間隔Tの決定方法について説明する。簡便な決定方法の一例として、間隔Tの異なるZ個の候補T1,T2,…,TZを予め用意しておき、並べ替え部5が各候補Ti(i=1,2,…,Z)についてサンプル列に含まれるサンプルの並べ替えを実施し、後述する符号化部6が各候補Tiに基づいて得られたサンプル列に対応する符号列の符号量を得て、最小の符号量を与えた候補Tiを間隔Tとして選択するという決定方法を挙げることができる。サンプル列に含まれるサンプルの並べ替えを特定する補助情報、例えば、間隔Tを符号化して得られる符号、は符号化部6から出力される。
サンプル列に含まれるサンプルの並べ替えを特定する補助情報によって表現することが可能な間隔Tの候補は、補助情報を固定長符号化するか可変長符号化するか等の後述する符号化方法と対応して予め定められている。間隔決定部7は、この予め定められている間隔Tの異なるZ個の候補T1,T2,…,TZの中から予め決定されたZ1個の候補を記憶しておく(Z1<Z)。その目的は予備選択処理の対象となる候補の数を少なくすることにある。予備選択処理の対象となる候補には、T1,T2,…,TZのうち、そのフレームの間隔Tとして好ましいものをできるだけ多く含むことが望まれる。しかし実際には予備選択処理を行う前の段階では好ましさは不明であるので、間隔決定部7は、例えば、Z個の候補T1,T2,…,TZの中から等間隔に選択したZ1個の候補を予備選択処理の対象とする。例えば「Z個の候補T1,T2,…,TZの中の奇数番目の候補を予備選択処理の対象とする」(この場合、Z1=ceil(Z/2)となる。ceil(・)は天井関数である)という基準でZ個の候補T1,T2,…,TZの中のZ1個の候補を予備選択処理の対象とすればよい。Z個の候補の集合をSZとし(SZ={T1,T2,…,TZ})、Z1個の候補の集合をSZ1とする。

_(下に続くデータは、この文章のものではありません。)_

(* ===== verification/Scenario.v ===== *)
(** * Scenario: a concrete store

    A small run, executed by the operations of the model: a run with a
    contracted task and a task that depends on it, dispatched to a terminal,
    accepted, with one message queued.  The libraries the model takes as
    parameters are instantiated by concrete functions, so every definition
    evaluates.  The witnesses apply the theorems of the development here, which
    shows that their hypotheses can hold together. *)

From S2P Require Import Prelude Text Models Store StoreFacts RoleContract Tasks Dag Cancellation Dispatch Gates Messages Runs Invariants CancelFacts Lifecycle Reachability TaskFacts Evidence DispatchFacts Atomicity LeaseFacts RunFacts.
From Stdlib Require Import ZArith Lia Ascii String.
From stdpp Require Import strings prelude pretty.
Import MailQueue.

#[export] Instance demo_env : Env :=
  Build_Env "2026-01-01 12:00:00" (λ n, pretty n) (λ _, "{}").

Definition demo_contract : RoleContractV1 :=
  MkRoleContract 1 "reviewer" 1 "Reviewer" "Review the change" "Read the diff and report"
    (JObject [("type", JString "object"); ("properties", JObject []);
              ("additionalProperties", JBool false)])
    (JObject [("type", JString "object")])
    ["report.md"] [MkChecklistItem "tests" "The tests pass"].

Definition demo_snapshot : RoleContractSnapshot := MkSnapshot 1 demo_contract (JObject []) "digest".

Definition demo_result : json :=
  JObject [("completionKind", JString "success"); ("summary", JString "Done");
    ("artifacts", JArray [JString "report.md"]);
    ("validation", JArray [JObject [("id", JString "tests"); ("passed", JBool true);
                                    ("evidence", JString "all tests pass")]]);
    ("filesModified", JArray [])].

(** JSON texts are decoded by name: the scenario uses two of them. *)
#[export] Instance demo_lib : ContractLib := {|
  json_decode := λ raw, if String.eqb raw "result" then Some demo_result else None;
  snapshot_decode := λ raw, if String.eqb raw "contract" then Some demo_snapshot else None;
  snapshot_encode := λ _, "contract";
  contract_value := λ _, JObject [];
  schema_builds := λ _, true;
  schema_error := λ _ _, None;
  content_hash := λ _ _ _, "digest";
  to_lowercase := λ s, s
|}.

Example demo_freeze : freeze demo_contract (JObject []) = Ok demo_snapshot.
Proof. vm_compute. reflexivity. Qed.

Definition demo_task (name : string) (deps : list string) : NewOrchestrationTask :=
  MkNewTask name (Some name) None deps None None (Some (id_of "run" 0)) "ws" "coordinator" None.

Definition demo_message : NewOrchestrationMessage :=
  MkNewMessage "coordinator" "terminal" "status?" "how far are you?" Mt_Status Mp_Normal None None
    (Some (id_of "run" 0)) (Some "ws") (Some (id_of "task" 2)) (Some (id_of "ctx" 4)) None None None
    Md_TurnEnd.

Definition run_id0 : string := id_of "run" 0.
Definition task_a : string := id_of "task" 2.
Definition task_b : string := id_of "task" 3.
Definition ctx_a : string := id_of "ctx" 4.
Definition msg_a : string := id_of "msg" 7.

Definition demo0 : World := MkWorld empty_db 0.
Definition demo1 : World :=
  (create_planned_orchestration_coordinator_run "review" (Some "coordinator") 1000 "ws" 4
     NewRunPlan_default demo0).1.
Definition demo2 : World :=
  (create_orchestration_task_with_contract (demo_task "review" []) (Some demo_snapshot) demo1).1.
Definition demo3 : World :=
  (create_orchestration_task_with_contract (demo_task "merge" [task_a]) None demo2).1.
Definition demo4 : World :=
  (create_scoped_orchestration_dispatch task_a "terminal" (Some run_id0) "ws" "coordinator"
     (Some "token") "keep-open" demo3).1.
Definition demo5 : World := (accept_orchestration_dispatch ctx_a "terminal" "token" demo4).1.
Definition demo6 : World := (insert_orchestration_message demo_message demo5).1.
Definition demo_stalled : World :=
  (stall_expired_orchestration_dispatches "2026-01-01 13:00:00" demo6).1.
Definition demo_completed : World :=
  (complete_orchestration_dispatch_at_sha ctx_a "terminal" "result" None demo6).1.

Definition demo_asked : World :=
  (create_orchestration_stall_gate task_a "the worker is silent" demo_stalled).1.
Definition demo_finished : World :=
  (finish_orchestration_coordinator_run run_id0 Cs_Completed demo_completed).1.
Definition demo_delivered : World := (mark_orchestration_messages_delivered [msg_a] demo6).1.
(* ===== verification/PlanScenario.v ===== *)
(** * PlanScenario: a concrete recipe, plan and catalogue

    A recipe with a Foundation and a Product stage, an isolated run whose two
    tasks follow it, a shared run with two dependent tasks, and a catalogue with
    a project file.  The libraries the plan files take as parameters are
    instantiated by concrete functions; the witnesses apply the theorems here. *)

From S2P Require Import Prelude Text Models Store StoreFacts RoleContract Tasks Gates Runs Reachability Ordering Recipe RecipeFacts Plan PlanFacts WorkflowYaml YamlFacts Catalog CatalogFacts Execution ExecutionFacts PlanStore PlanStoreFacts Scenario.
From Stdlib Require Import ZArith Lia Ascii String.
From stdpp Require Import strings gmap prelude pretty.

(** ** The recipe *)

Definition demo_recipe : WorkflowRecipeV1 :=
  MkRecipe 1 "demo" 1 "Demo" "A small recipe" "Plan the work"
    [MkRecipeRole "author" "Author" "reviewer" 1; MkRecipeRole "checker" "Checker" "reviewer" 1]
    [demo_contract]
    [MkRecipeStage "ship" "Ship" "Check the change" ["checker"] ["build"] (Some Product);
     MkRecipeStage "build" "Build" "Write the change" ["author"] [] (Some Foundation)].

#[export] Instance demo_recipe_lib : RecipeLib := {|
  recipe_value := λ _, JObject [];
  recipe_hash := λ r, "hash of " +:+ wf_id r;
  recipe_snapshot_hash := λ _ _ r, "snapshot of " +:+ wf_id r
|}.

Definition demo_source : WorkflowRecipeSource := Personal "demo".
Definition demo_frozen_recipe : WorkflowRecipeSnapshot :=
  MkRecipeSnapshot 1 demo_source demo_recipe "snapshot of demo".

Example demo_recipe_freezes : recipe_freeze demo_source demo_recipe = Ok demo_frozen_recipe.
Proof. vm_compute. reflexivity. Qed.

(** ** The isolated plan *)

Definition demo_profile (id : string) : AgentProfile :=
  MkAgentProfile id "Agent" 0 "claude" "claude" Lm_Command None "" "" None true 1 "" "".
Definition demo_profiles : gmap string AgentProfile :=
  {["lead" := demo_profile "lead"; "worker" := demo_profile "worker"]}.
Definition demo_bindings : gmap string string := {["author" := "worker"; "checker" := "lead"]}.
Definition demo_sha : string := "0123456789abcdef0123456789abcdef01234567".
Definition demo_workspace : WorkflowSourceWorkspace := MkSourceWorkspace "ws" "inst" "proj" "/w" "/r".

Definition demo_plan_task (id stage role : string) : WorkflowPlanTask :=
  MkPlanTask id id "do it" stage role [] (JObject []) None.
Definition demo_proposal : WorkflowPlanProposal :=
  MkProposal "Ship it" demo_sha demo_source "hash of demo" "lead" demo_bindings 2
    [demo_plan_task "check" "ship" "checker"; demo_plan_task "write" "build" "author"].

Definition demo_selection : FrozenRunSelection :=
  MkSelection (Some demo_frozen_recipe) demo_profiles demo_bindings (Some "worker").

#[export] Instance demo_plan_lib : PlanLib := {|
  proposal_value := λ _, JObject [];
  plan_value := λ _, JObject [];
  plan_hash := λ _, "plan digest";
  shared_plan_hash := λ _, "shared digest";
  selection_decode := λ raw, if String.eqb raw "selection" then Some demo_selection else None;
  source_decode := λ raw, if String.eqb raw "source"
                          then Some (MkRunSource demo_workspace (Some demo_sha)) else None;
  plan_encode := λ _, "plan"
|}.

Definition demo_frozen (deps : list string) (id stage role profile : string) : FrozenWorkflowTask :=
  MkFrozenTask (MkPlanTask id id "do it" stage role deps (JObject []) None) demo_snapshot profile.
Definition frozen_write : FrozenWorkflowTask := demo_frozen [] "write" "build" "author" "worker".
Definition frozen_check : FrozenWorkflowTask := demo_frozen ["write"] "check" "ship" "checker" "lead".

Definition demo_plan : WorkflowPlanSnapshot :=
  MkPlanSnapshot 1 demo_workspace "Ship it" demo_sha demo_frozen_recipe "lead" demo_profiles 2
    [frozen_write; frozen_check] "plan digest".

(** The check waits for the write, although the proposal names no dependency. *)
Lemma demo_plan_compiles :
  compile_plan demo_proposal demo_frozen_recipe demo_profiles demo_workspace = Ok demo_plan.
Proof. vm_compute. reflexivity. Qed.

(** ** Documents *)

Definition demo_value : json := JObject [("id", JString "demo"); ("tags", JArray [JNull; JBool true])].
Definition demo_tokens : list Token :=
  inl <$> ((λ e, (e, MkMarker 0 0)) <$>
    (StreamStart :: DocumentStart :: events demo_value ++ [DocumentEnd; StreamEnd])).

#[export] Instance demo_yaml_lib : YamlLib := {|
  yaml_tokens := λ _, demo_tokens;
  parse_number := λ _, None;
  is_json := λ _, true
|}.

#[export] Instance demo_catalog_lib : CatalogLib := {|
  recipe_decode := λ v, match v with JObject _ => Some demo_recipe | _ => None end;
  recipe_pretty := λ _, "{}";
  recipe_compact := λ _, "{}";
  is_utf8 := λ _, true;
  builtin_documents := ["id: demo"];
  workspace_files := λ _, Directory [(".alera", Directory [("workflows", Directory [("demo.yaml", File "id: demo")])])]
|}.

Example demo_builtins : builtin_workflow_recipes = Ok [demo_recipe].
Proof. vm_compute. reflexivity. Qed.

Definition empty_catalog : CatalogDb := MkCatalogDb [] [] [].
Definition saved_catalog : CatalogDb := (save_personal_workflow_recipe "id: demo" None empty_catalog).1.
Definition demo_entry : WorkflowCatalogRecipe :=
  MkCatalogRecipe demo_source (Some 1%Z) "hash of demo" demo_recipe.

Example demo_saved : save_personal_workflow_recipe "id: demo" None empty_catalog = (saved_catalog, Ok demo_entry).
Proof. vm_compute. reflexivity. Qed.

(** ** The scheduler's view *)

#[export] Instance demo_step_lib : StepLib := {|
  prepare_digest := λ run _ _, "prepare " +:+ run;
  launch_digest := λ run _ _ _, "launch " +:+ run;
  integrate_digest := λ run _ _ _, "integrate " +:+ run
|}.

Definition demo_state (logical : string) (integrated : bool) : TaskState :=
  MkTaskState ("task_" +:+ logical) logical (if integrated then Ts_Completed else Ts_Pending) integrated
    None None None None.

(** ** A shared run and its proposal *)

#[export] Instance demo_proposal_lib : ProposalLib := {| propose_digest := λ run_id _, "propose " +:+ run_id |}.

Definition demo_stage (id : string) (gate : bool) : RunPlanStageInput :=
  MkPlanStageInput id (Some id) (Some "worker") [] gate.
Definition demo_task_input (id stage : string) (deps : list string) : RunPlanTaskInput :=
  MkPlanTaskInput id id "do it" stage None deps None None.
Definition demo_input : RunPlanInput :=
  MkPlanInput (Some "request-1") [demo_stage "build" false; demo_stage "ship" true]
    [demo_task_input "write" "build" []; demo_task_input "check" "ship" ["write"]] None (Some 2%Z).
Definition demo_actor : RunActor := MkRunActor Ak_Agent (Some "coordinator").

(** A run that waits for a plan and asks for its approval. *)
Definition plan_world0 : PlanWorld :=
  MkPlanWorld
    (create_planned_orchestration_coordinator_run "Ship it" (Some "coordinator") 1000 "ws" 4
       (MkNewRunPlan true "ask") (MkWorld empty_db 0)).1
    (MkPlanTables [] ∅ ∅ ∅ [] ∅ [] [] ∅ [] ∅).
Definition plan_world1 : PlanWorld := (propose_run_plan run_id0 demo_input demo_actor plan_world0).1.

Definition answer_of {S A} (r : S * Result A) (default : A) : A :=
  match r.2 with Ok a => a | Err _ => default end.
Definition demo_proposed : RunPlanProposed :=
  answer_of (propose_run_plan run_id0 demo_input demo_actor plan_world0)
    (MkProposed "" 0 Cs_Failed Is_Shared false None "" 0).

Example demo_proposal_runs :
  propose_run_plan run_id0 demo_input demo_actor plan_world0 = (plan_world1, Ok demo_proposed) ∧
  rpp_status demo_proposed = Cs_AwaitingApproval ∧
  ((λ t, (t_status t, length (t_deps t))) <$> tasks_of plan_world1) = [(Ts_Ready, 0); (Ts_Pending, 1)] ∧
  (g_kind <$> gates_of plan_world1) = [Gk_Stage; Gk_Plan].
Proof. vm_compute. done. Qed.

(** ** Recipes, plans, catalogues and the scheduler at work *)

Lemma orders_orderable {A} (id : A → string) (deps : A → list string) items o :
  order_items id deps "" items = Ok o → orderable id deps items.
Proof. intros Ho. by apply order_sound in Ho as (_ & _ & ?). Qed.

Lemma demo_stages_orderable : orderable ws_id ws_depends_on (plan_stages demo_plan).
Proof. eapply orders_orderable. vm_compute. reflexivity. Qed.

(** ** Plans *)

Lemma compile_plan_sound_witness :
  in_order frozen_id frozen_deps [frozen_write; frozen_check] ∧ covered demo_recipe [frozen_write; frozen_check].
Proof.
  destruct (compile_plan_sound demo_proposal demo_frozen_recipe demo_profiles demo_workspace demo_plan
    demo_plan_compiles) as (_ & _ & Hin & Hcov). split; [exact Hin|exact Hcov].
Defined.

Lemma plan_respects_stages_witness : frozen_write ∈ [frozen_write].
Proof.
  refine (proj2 (plan_respects_stages demo_proposal demo_frozen_recipe demo_profiles demo_workspace demo_plan
    [frozen_write] [] frozen_check frozen_write demo_plan_compiles eq_refl _)
    (MkRecipeStage "ship" "Ship" "Check the change" ["checker"] ["build"] (Some Product)) _ eq_refl eq_refl _).
  - left.
  - left.
  - discriminate.
Defined.

Lemma layered_plan_has_order_witness :
  ∃ o, order_items frozen_id frozen_deps "workflow task dependencies contain a cycle"
         [frozen_check; frozen_write] = Ok o.
Proof.
  apply (layered_plan_has_order demo_proposal demo_recipe [frozen_check; frozen_write]).
  - vm_compute. reflexivity.
  - vm_compute. reflexivity.
  - eapply orders_orderable. vm_compute. reflexivity.
  - intros t u Ht _ Hd. cbn in Ht. apply elem_of_cons in Ht as [->|Ht%list_elem_of_singleton]; [|subst t];
      by apply elem_of_nil in Hd.
Defined.

(** ** Documents and the catalogue *)

Lemma demo_plain_keys : plain_keys demo_value.
Proof. cbn. repeat split; try decided; by repeat constructor. Qed.

Lemma yaml_load_bounded_witness :
  (N.of_nat (json_nodes demo_value) ≤ MAX_NODES)%N ∧ plain_keys demo_value.
Proof.
  destruct (yaml_load_bounded demo_tokens demo_value) as (Hn & _ & Hk & _).
  - vm_compute. reflexivity.
  - exact (conj Hn Hk).
Defined.

Lemma yaml_load_roundtrip_witness : load_document demo_tokens = Some (Ok demo_value).
Proof.
  apply (yaml_load_roundtrip [("id", JString "demo"); ("tags", JArray [JNull; JBool true])]).
  - apply N.leb_le. vm_compute. reflexivity.
  - apply Nat.leb_le. vm_compute. reflexivity.
  - apply demo_plain_keys.
  - cbn. tauto.
  - reflexivity.
Defined.

Lemma catalog_recipe_freezes_witness :
  ∃ snapshot, recipe_freeze demo_source demo_recipe = Ok snapshot ∧ recipe_snapshot_validate snapshot = Ok tt.
Proof.
  destruct (catalog_recipe_freezes demo_source saved_catalog saved_catalog demo_entry) as (_ & _ & _ & Hs).
  - vm_compute. reflexivity.
  - exact Hs.
Defined.

Lemma personal_catalog_invariant_witness : catalog_ok saved_catalog.
Proof.
  refine (proj1 (personal_catalog_invariant saved_catalog [] [] _)). apply rtc_once. by exists "id: demo", None.
Defined.

Lemma saved_recipe_is_listed_witness :
  workflow_catalog_recipe demo_source saved_catalog = (saved_catalog, Ok demo_entry).
Proof.
  refine (proj2 (proj2 (proj2 (saved_recipe_is_listed "id: demo" None empty_catalog saved_catalog demo_entry
    [demo_recipe] _ demo_builtins _ demo_saved)))).
  - intros document Hdoc. vm_compute in Hdoc. injection Hdoc as <-. vm_compute. reflexivity.
  - split; [constructor|constructor|apply Nat.leb_le; vm_compute; reflexivity].
Defined.

(** ** The scheduler *)

Lemma choose_safe_witness :
  ∃ t, t ∈ [demo_state "write" false; demo_state "check" false] ∧ Some (ts_id t) = Some "task_write" ∧
    may_start demo_plan [demo_state "write" false; demo_state "check" false] ∅ t.
Proof.
  destruct (choose_safe "run" 1 demo_plan [demo_state "write" false; demo_state "check" false] ∅
    (prepare "run" 1 (Some "task_write")) demo_stages_orderable) as (t & Ht & Hid & _ & _ & Hm).
  - vm_compute. reflexivity.
  - exists t. split; [exact Ht|]. split; [exact (eq_sym Hid)|exact Hm].
Defined.

(** The write is integrated and the Foundation gate open: the run waits for it. *)
Lemma execution_never_stuck_witness :
  execution_choose "run" 1 demo_plan [demo_state "write" true; demo_state "check" false] ∅ = Ok Waiting ∧
  ∃ s, gate_due demo_plan [demo_state "write" true; demo_state "check" false] ∅ s.
Proof.
  assert (execution_choose "run" 1 demo_plan [demo_state "write" true; demo_state "check" false] ∅ = Ok Waiting)
    as Hw by (vm_compute; reflexivity).
  split; [exact Hw|].
  refine (proj2 (execution_never_stuck demo_proposal demo_frozen_recipe demo_profiles demo_workspace demo_plan
    [demo_state "write" true; demo_state "check" false] ∅ "run" 1 demo_plan_compiles _) _ _ Hw).
  - reflexivity.
  - intros t Ht. apply elem_of_cons in Ht as [->|Ht%list_elem_of_singleton]; [by left|subst t]. right.
    split; [reflexivity|by left].
  - apply Z.ltb_lt. vm_compute. reflexivity.
Defined.

(** ** Proposals *)

Lemma demo_numbered : plan_numbered run_id0 plan_world0.
Proof. intros r _. split; [intros t v Ht|intros g v Hg]; vm_compute in *; by apply elem_of_nil in Ht || apply elem_of_nil in Hg. Qed.

Lemma propose_atomic_witness :
  w_db (pw_world (propose_run_plan "missing" demo_input demo_actor plan_world0).1) = w_db (pw_world plan_world0).
Proof.
  refine (proj1 (propose_atomic "missing" demo_input demo_actor plan_world0 _
    (Bail "run_not_found: no run missing") _)). vm_compute. reflexivity.
Defined.

Lemma proposal_stores_the_plan_witness :
  ∃ run compiled, compile run demo_input = Ok compiled ∧
    plan_stored run_id0 demo_input run compiled plan_world0 plan_world1 demo_proposed.
Proof.
  destruct (proposal_stores_the_plan run_id0 demo_input demo_actor plan_world0 plan_world1 demo_proposed)
    as (run & compiled & _ & _ & Hc & Hst).
  - exact (proj1 demo_proposal_runs).
  - reflexivity.
  - exists run, compiled. exact (conj Hc Hst).
Defined.

Lemma proposals_number_upwards_witness : plan_numbered run_id0 plan_world1.
Proof.
  refine (proj1 (proposals_number_upwards run_id0 demo_input demo_actor plan_world0 plan_world1 demo_proposed
    demo_numbered (proj1 demo_proposal_runs) eq_refl)).
Defined.

Lemma proposal_replays_witness :
  propose_run_plan run_id0 demo_input (MkRunActor Ak_Runtime None) plan_world1 = (plan_world1, Ok demo_proposed).
Proof.
  refine (proposal_replays run_id0 "request-1" demo_input demo_actor _ plan_world0 plan_world1 demo_proposed
    demo_numbered eq_refl eq_refl (proj1 demo_proposal_runs)).
Defined.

次に、間隔決定部7は、(A)の予備選択処理で得られた候補の集合SZ2に一つまたは複数の候補を追加する処理を行う。この追加処理を行う目的は、フレームごとにZ2の値が変わりえる場合にZ2の値が小さくなりすぎて上述の最終選択処理における間隔Tの探索範囲が狭くなりすぎることを防止すること、あるいは、Z2の値がある程度大きな値であったとしても、上述の最終選択処理において適切な間隔Tが決定される可能性を少しでも広げること、である。なお、本発明の間隔Tの決定方法の目的は、演算処理量を従来技術より少なくすることであるから、集合SZ2の要素(候補)の数を|SZ2|と表せば|SZ2|=Z2であり、追加される候補の数をQとすると、QがZ2+Q<Zを満たすことが必須条件となる。さらに好ましい条件は、QがZ2+Q<Z1を満たすことである。追加される候補は、例えば、集合SZ2に含まれる候補Tkの前後の候補Tk-1,Tk+1∈SZとしてもよい(ここでの「前後」とは、集合SZ={T1,T2,…,TZ}に値の大きさに基づく順序T1<T2<…<TZを導入したときの前後を意味する)。この理由は(A)の予備選択処理の対象であるZ1個の候補に候補Tk-1,Tk+1が含まれていない可能性があるからである。ただし、候補Tk-1,Tk+1∈SZ1であって候補Tk-1,Tk+1が集合SZ2に含まれない場合、候補Tk-1,Tk+1を追加しないようにしてもよい。また、追加される候補は、集合SZから選択されればよく、例えば、集合SZ2に含まれる候補Tkについて、Tk-α(ただし、Tk-α∈SZ)および/またはTk+β(ただし、Tk+β∈SZ)を新しい候補として追加するようにしてもよい。ここでα,βは例えば予め定められた正の実数値である。α=βであってもよい。Tk-αおよび/またはTk+βが集合SZ2に含まれる他の候補と重複する場合は、このTk-αおよび/またはTk+βを追加しないようにする(追加しても意味がないからである)。Z2+Q個の候補の集合をSZ3とする。続いて、(D1)または(D2)の処理が行われる。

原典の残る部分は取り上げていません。